31956
Regression Clustering for Discovering Multiple Types of Brain-Behaviour Associations in a Sample: Data from the Pond Network

Panel Presentation
Saturday, May 4, 2019: 11:45 AM
Room: 517C (Palais des congres de Montreal)
S. Panahandeh1, E. Anagnostou2, J. P. Lerch3 and A. Kushki4, (1)Institute of Biomaterials and Biomedical Engineering, University of Toronto, Vaughan, ON, Canada, (2)Holland Bloorview Kids Rehabilitation Hospital, Toronto, ON, Canada, (3)Mouse Imaging Centre, Hospital for Sick Children, Toronto, ON, Canada, (4)Bloorview Research Institute, Toronto, ON, Canada
Background: The autism spectrum is associated with significant heterogeneity in etiology, biology, and phenotype. This heterogeneity challenges traditional statistical tools used for examining brain-behaviour associations (e.g., linear regression), which do not take into account the possible presence of subgroups that can be characterized by different regression models. To address this challenge, we propose a novel data-driven and unsupervised approach to discover multiple types of brain-behaviour associations in a sample. This approach clusters the sample data into K groups, each with its own linear regression function. The difference between this method and traditional clustering is that the proposed approach groups data points based on their relative similarly to a regression line, not direct similarity to each other.

Objectives: Our objective was to discover multiple regression lines that explain the association of brain-phenotype patterns in ASD. Specifically, we looked at associations between cortical thickness and social communication function quantified using the Social Communication Questionnaire.

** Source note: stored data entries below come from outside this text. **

(* ===== verification/StoreOpen.v ===== *)
(** * Opening the store ([NvsStore::open] of [src/storage.rs])

    The boot replay: finish an interrupted reset, load the device, and, when
    there is one, rebuild the RAM mirrors from flash; without a device the
    Signal records are orphans and are erased. *)

From S2P Require Import Prelude RustStr Nvs Record SessionSlots Lru Flash FlashSpec FlashRecords FlashBoot FlashReset FlashDevice Platform StoreInner Store StoreInv StoreOps.
(** ** The replay *)

Section Open.
Context {W : Type} `{nvsW : !Nvs W, shaW : !Sha256, wacore : Wacore, board : Board}.

Definition decode_string_key (key : bytes) (label : string) : result StoreError bytes :=
  if utf8_valid key then Ok key else Err (Validation (InvalidStringKey label)).

Definition duplicate (label : string) : StoreError := Validation (DuplicateRecord label).

(** The closure over the identities. *)
Definition visit_identity (i : StoreInner) (key value : bytes) : result StoreError StoreInner :=
  let? address := decode_string_key key "identity" in
  if bool_decide (length value = 32%nat) then
    if bool_decide (is_Some (identities i !! address)) then Err (duplicate "identity")
    else Ok (mirror_identity address value i)
  else Err (Validation (IdentityLength address (len value))).

Definition visit_session (i : StoreInner) (key value : bytes) : result StoreError StoreInner :=
  let? address := decode_string_key key "session" in
  if bool_decide (is_Some (sessions i !! address)) then Err (duplicate "session")
  else Ok (mirror_session address value i).

(** The loops over the namespaces loaded at once. *)
Definition visit_prekey (i : StoreInner) (key value : bytes) : result StoreError StoreInner :=
  let? id := decode_u32_key key "prekey" in
  if bool_decide (is_Some (prekeys i !! id)) then Err (duplicate "prekey")
  else Ok (set_prekeys (<[id := value]> (prekeys i)) i).

Definition visit_signed_prekey (i : StoreInner) (key value : bytes) : result StoreError StoreInner :=
  let? id := decode_u32_key key "signed prekey" in
  if bool_decide (is_Some (signed_prekeys i !! id)) then Err (duplicate "signed prekey")
  else Ok (set_signed_prekeys (<[id := value]> (signed_prekeys i)) i).

Definition visit_sender_key (i : StoreInner) (key value : bytes) : result StoreError StoreInner :=
  let? address := decode_string_key key "sender key" in
  if bool_decide (is_Some (sender_keys i !! address)) then Err (duplicate "sender key")
  else Ok (set_sender_keys (<[address := value]> (sender_keys i)) i).

(** The closure over the sync keys; its captures are the store and
    [timestamp_latest]. *)
Definition visit_sync_key (acc : StoreInner * option bytes) (key_id value : bytes)
    : result StoreError (StoreInner * option bytes) :=
  let '(i, timestamp_latest) := acc in
  match from_slice value with
  | None => Err (Validation InvalidSyncKeyRecord)
  | Some key =>
      let newer :=
        match id ← timestamp_latest; sync_keys i !! id with
        | None => true
        | Some latest => sync_timestamp key >=? sync_timestamp latest
        end in
      let timestamp_latest := if newer then Some key_id else timestamp_latest in
      if bool_decide (is_Some (sync_keys i !! key_id)) then Err (duplicate "sync key")
      else Ok (enforce_sync_keys_cap_except timestamp_latest (mirror_sync_key key_id key i),
               timestamp_latest)
  end.

Definition fold_records {A} (visit : A -> bytes -> bytes -> result StoreError A)
    (records : list (bytes * bytes)) (acc : A) : result StoreError A :=
  visit_all visit records acc.

(** The recorded latest id, if its key is on flash and in no mirror yet,
    brings that key into the mirror. *)
Definition load_recorded (recorded : option bytes) (i : StoreInner)
    : M (fstate W) StoreError StoreInner :=
  match recorded with
  | Some id =>
      if bool_decide (is_Some (sync_keys i !! id)) then ret i
      else
        let* loaded := attempt (load_sync_key id) in
        match loaded with
        | Ok (Some key) => ret (mirror_sync_key id key i)
        | _ => ret i
        end
  | None => ret i
  end.

(** [recorded.filter(..).or(timestamp_latest)] *)
Definition resolve_latest (recorded timestamp_latest : option bytes) (i : StoreInner) : option bytes :=
  match recorded with
  | Some id => if bool_decide (is_Some (sync_keys i !! id)) then Some id else timestamp_latest
  | None => timestamp_latest
  end.

(** Without PSRAM, more than eight sync keys shrink to the latest one. *)
Definition retain_latest (i : StoreInner) : StoreInner :=
  if negb has_psram && (Z.of_nat (size (sync_keys i)) >? 8) then
    let latest := latest_sync_key_id i in
    let i := set_sync_keys (filter (fun kv => Some kv.1 = latest) (sync_keys i)) i in
    let i := set_sync_key_order [] i in
    match latest with
    | Some latest => set_sync_key_order (touched latest (sync_key_order i)) i
    | None => i
    end
  else i.

Definition replay (i : StoreInner) : M (fstate W) StoreError StoreInner :=
  let* i := visit_records NsIdentities "identity" MAX_IDENTITIES 32 visit_identity i in
  let* i := visit_records NsSessions "session" MAX_SESSIONS MAX_SIGNAL_RECORD_LEN visit_session i in
  let* records := load_records NsPrekeys "prekey" MAX_PREKEYS MAX_SIGNAL_RECORD_LEN in
  let* i := lift (fold_records visit_prekey records i) in
  let* records := load_records NsSignedPrekeys "signed prekey" MAX_SIGNED_PREKEYS MAX_SIGNAL_RECORD_LEN in
  let* i := lift (fold_records visit_signed_prekey records i) in
  let* records := load_records NsSenderKeys "sender key" MAX_SENDER_KEYS MAX_SIGNAL_RECORD_LEN in
  let* i := lift (fold_records visit_sender_key records i) in
  let* (i, timestamp_latest) :=
    visit_records NsSyncKeys "sync key" MAX_SYNC_KEYS MAX_SIGNAL_RECORD_LEN visit_sync_key (i, None) in
  let* recorded := attempt load_latest_sync_key_id in
  let recorded := match recorded with Ok recorded => recorded | Err _ => None end in
  let* i := load_recorded recorded i in
  let i := set_latest_sync_key_id (resolve_latest recorded timestamp_latest i) i in
  ret (retain_latest i).

(** [open], up to starting the worker. *)
Definition open_flash : M (fstate W) StoreError StoreInner :=
  nvs nvs_init_partition ;;;
  nvs nvs_open_namespaces ;;;
  let* pending := reset_pending in
  (if pending then complete_reset else ret tt) ;;;
  let* d := load_device in
  let i := set_device d inner_default in
  match d with
  | Some _ => replay i
  | None =>
      let* orphans := has_signal_records in
      (if orphans then erase_signal else ret tt) ;;;
      ret i
  end.

(** A boot on partition [w]; [spawned] is whether the worker thread could
    be created. *)
Definition open (spawned : bool) (w : W) : W * result StoreError (store W) :=
  match open_flash (FState w SessionSlots.new) with
  | (f, Ok i) =>
      if spawned then (fs_nvs f, Ok (Store f i true true)) else (fs_nvs f, Err (Io WorkerStopped))
  | (f, Err e) => (fs_nvs f, Err e)
  end.
End Open.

Methods: Data from a sample of 121 participants with a diagnosis of ASD were obtained from the POND Network (age:11.9(3.6); 98 male). Brain data included cortical thickness measurements from 76 regions of the brain obtained using the CIVET pipeline, corrected for total gray matter volume, sex, age, and scanner. Behavioural data were scores on the social communication domain of the SCQ. Analyses were performed using a machine learning pipeline which employs regression clustering to clusters the sample data into K groups that are characterized by different regression functions. To ensure stability of the found patterns, the analyses were run on 100,000 random partitions of the data, each including 5% of the participants. Th RANSAC algorithm was used to fit linear models to each subset of the data, and similarity matrices were built based on whether or not data points were on the same regression line. Spectral clustering was used to cluster the similarity matrices. Number of clusters was chosen to maximize the within-to-between scatter ratio. Clusters were validated by ensuring that the scatter ratios were significantly different than those for randomly generated data.

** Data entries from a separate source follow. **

(* ===== verification/StoreBoot.v ===== *)
(** * The boot replay rebuilds the store

    On a partition whose contents have the shape the store's own operations
    write, [open] fails only when the medium or the heap does, and what it
    returns satisfies the store's invariant and is coherent with flash at
    every key. *)

From S2P Require Import Prelude RustStr Nvs Record SessionSlots Lru Flash FlashSpec FlashRecords FlashBoot FlashReset FlashDevice Platform StoreInner Store StoreInv StoreOps StoreSpec StoreOpen.
#[local] Set Default Proof Using "Type*".

Section Replay.
Context `{shaW : !Sha256, wacore : Wacore, board : Board}.
Implicit Types (i : StoreInner) (k v : bytes).

(** A mirror that holds the records [seen], or some of them when it is
    capped. *)
Record mirrored {V} (dec : bytes -> option V) (seen : list (bytes * bytes)) (m : gmap bytes V) : Prop := {
  mi_sub k x : m !! k = Some x -> exists v, (k, v) ∈ seen /\ dec v = Some x;
  mi_full : has_psram = true -> forall k v, (k, v) ∈ seen -> m !! k = dec v;
}.

(** The same for a complete map keyed by a [u32]. *)
Record numbered (seen : list (bytes * bytes)) (m : gmap Z bytes) : Prop := {
  nu_sub id x : m !! id = Some x -> exists k, (k, x) ∈ seen /\ le_value k = id;
  nu_full k v : (k, v) ∈ seen -> m !! le_value k = Some v;
}.

Record named (seen : list (bytes * bytes)) (m : gmap bytes bytes) : Prop := {
  na_sub k x : m !! k = Some x -> (k, x) ∈ seen;
  na_full k v : (k, v) ∈ seen -> m !! k = Some v;
}.

Lemma elem_of_fst {A B} (k : A) (v : B) l : (k, v) ∈ l -> k ∈ l.*1.
Proof using Type. intros H. apply list_elem_of_fmap. by exists (k, v). Qed.

Lemma mirrored_nil {V} (dec : bytes -> option V) : mirrored dec [] ∅.
Proof using Type.
  split; [intros k x; by rewrite lookup_empty|]. by intros _ k v ?%not_elem_of_nil.
Qed.
Lemma numbered_nil : numbered [] ∅.
Proof using Type. split; [intros k x; by rewrite lookup_empty|]. by intros k v ?%not_elem_of_nil. Qed.
Lemma named_nil : named [] ∅.
Proof using Type. split; [intros k x; by rewrite lookup_empty|]. by intros k v ?%not_elem_of_nil. Qed.

Lemma mirrored_absent {V} (dec : bytes -> option V) seen m k :
  mirrored dec seen m -> k ∉ seen.*1 -> m !! k = None.
Proof using Type.
  intros [Hs _] Hk. destruct (m !! k) as [x|] eqn:E; [|done].
  destruct (Hs _ _ E) as (v & Hin & _). by apply elem_of_fst in Hin.
Qed.

Lemma mirrored_step {V} (dec : bytes -> option V) seen m m' k v x :
  mirrored dec seen m -> k ∉ seen.*1 -> dec v = Some x -> entered k x m m' ->
  mirrored dec (seen ++ [(k, v)]) m'.
Proof using Type.
  intros [Hs Hf] Hk Hd [Es Ef]. split.
  - intros k' x' Hx. apply Es in Hx. apply lookup_insert_Some in Hx as [[<- <-]|[_ Hx]].
    + exists v. split; [|done]. apply elem_of_app. right. by left.
    + destruct (Hs _ _ Hx) as (v' & Hin & Hd'). exists v'. split; [|done]. apply elem_of_app. by left.
  - intros P k' v' Hin. rewrite Ef by done.
    apply elem_of_app in Hin as [Hin|Hin%list_elem_of_singleton].
    + rewrite lookup_insert_ne; [by apply Hf|]. intros ->. by apply elem_of_fst in Hin.
    + injection Hin as -> ->. by rewrite lookup_insert_eq.
Qed.

Lemma named_absent seen m k : named seen m -> k ∉ seen.*1 -> m !! k = None.
Proof using Type.
  intros [Hs _] Hk. destruct (m !! k) as [x|] eqn:E; [|done].
  pose proof (Hs _ _ E) as Hin. by apply elem_of_fst in Hin.
Qed.

Lemma named_step seen m k v :
  named seen m -> k ∉ seen.*1 -> named (seen ++ [(k, v)]) (<[k := v]> m).
Proof using Type.
  intros [Hs Hf] Hk. split; intros k' v'.
  - intros [[<- <-]|[_ Hx]]%lookup_insert_Some; apply elem_of_app; [right; by left|left; by apply Hs].
  - intros [Hin|Hin%list_elem_of_singleton]%elem_of_app.
    + rewrite lookup_insert_ne; [by apply Hf|]. intros ->. by apply elem_of_fst in Hin.
    + injection Hin as -> ->. by rewrite lookup_insert_eq.
Qed.

Definition four (l : list (bytes * bytes)) : Prop := Forall (fun kv => length kv.1 = 4%nat) l.

Lemma numbered_absent seen m k :
  numbered seen m -> four seen -> length k = 4%nat -> k ∉ seen.*1 -> m !! le_value k = None.
Proof using Type.
  intros [Hs _] H4 Hl Hk. destruct (m !! le_value k) as [x|] eqn:E; [|done].
  destruct (Hs _ _ E) as (k' & Hin & Hv). unfold four in H4. rewrite Forall_forall in H4.
  pose proof (H4 _ Hin) as Hl'. cbn in Hl'.
  apply le_value_inj in Hv; [|congruence]. subst k'. by apply elem_of_fst in Hin.
Qed.

Lemma numbered_step seen m k v :
  numbered seen m -> four seen -> length k = 4%nat -> k ∉ seen.*1 ->
  numbered (seen ++ [(k, v)]) (<[le_value k := v]> m).
Proof using Type.
  intros [Hs Hf] H4 Hl Hk. split.
  - intros id x [[<- <-]|[_ Hx]]%lookup_insert_Some.
    + exists k. split; [|done]. apply elem_of_app. right. by left.
    + destruct (Hs _ _ Hx) as (k' & Hin & Hv). exists k'. split; [|done]. apply elem_of_app. by left.
  - intros k' v' [Hin|Hin%list_elem_of_singleton]%elem_of_app.
    + rewrite lookup_insert_ne; [by apply Hf|]. intros Hv. unfold four in H4. rewrite Forall_forall in H4.
      pose proof (H4 _ Hin) as Hl'. cbn in Hl'. apply le_value_inj in Hv; [|congruence]. subst k'.
      by apply elem_of_fst in Hin.
    + injection Hin as -> ->. by rewrite lookup_insert_eq.
Qed.

(** ** What the replay of one namespace establishes *)

(** The mirror of namespace [n] holds the records [seen]. *)
Definition seen_at (n : ns) (seen : list (bytes * bytes)) i : Prop :=
  match n with
  | NsIdentities => mirrored Some seen (identities i)
  | NsSessions => mirrored Some seen (sessions i)
  | NsPrekeys => numbered seen (prekeys i) /\ four seen
  | NsSignedPrekeys => numbered seen (signed_prekeys i) /\ four seen
  | NsSenderKeys => named seen (sender_keys i)
  | NsSyncKeys => mirrored from_slice seen (sync_keys i)
  | NsControl | NsDevice => True
  end.

(** After the namespaces before [n] were replayed, and [seen] of [n]. *)
Record stage (T : ns -> list (bytes * bytes)) (d : option Device) i : Prop := {
  sg_caps : caps i;
  sg_device : device i = d;
  sg_seen n : seen_at n (T n) i;
}.

Definition upd_seen (n : ns) (l : list (bytes * bytes)) (T : ns -> list (bytes * bytes)) :=
  fun n' => if decide (n' = n) then l else T n'.

Lemma upd_seen_id n T : forall n', upd_seen n (T n) T n' = T n'.
Proof using Type. intros n'. unfold upd_seen. by case_decide; subst. Qed.

Lemma stage_nil d : stage (fun _ => []) d (set_device d inner_default).
Proof using Type.
  split; [by destruct caps_default|done|]. intros []; cbn; try done;
    first [apply mirrored_nil|apply named_nil|split; [apply numbered_nil|by apply Forall_nil]].
Qed.

(** Replacing the mirror of [n] alone. *)
Lemma stage_step n seen T d i i' :
  stage T d i -> caps i' -> device i' = device i ->
  (forall n' l, n' <> n -> seen_at n' l i -> seen_at n' l i') ->
  seen_at n seen i' -> stage (upd_seen n seen T) d i'.
Proof using Type.
  intros [Hc Hd Hs] Hc' Hd' Ho Hn. split; [done|congruence|]. intros n'. unfold upd_seen.
  destruct (decide (n' = n)) as [->|Hne]; [done|]. by apply Ho.
Qed.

Results: Our results support the notion that SCQ-cortical thickness association can be characterized using multiple regression lines for several cortical regions previously implicated in ASD. These included the orbital part of the right superior frontal gyrus (2 clusters; regression slopes -3.5(0.2) and 10.7(0.4); p<0.00001) and the right posterior cingulate gyrus (2 clusters; regression slopes -4.6(0.2) and -3.7(0.3) ; p<0.00001). These results are shown in Figure 1. As seen in this figure, 2 clusters of points that lie on the same regression line are identified for each regions.

Conclusions: Our results demonstrate the feasibility of using data-driven approaches to model heterogeneity in brain-behaviour associations.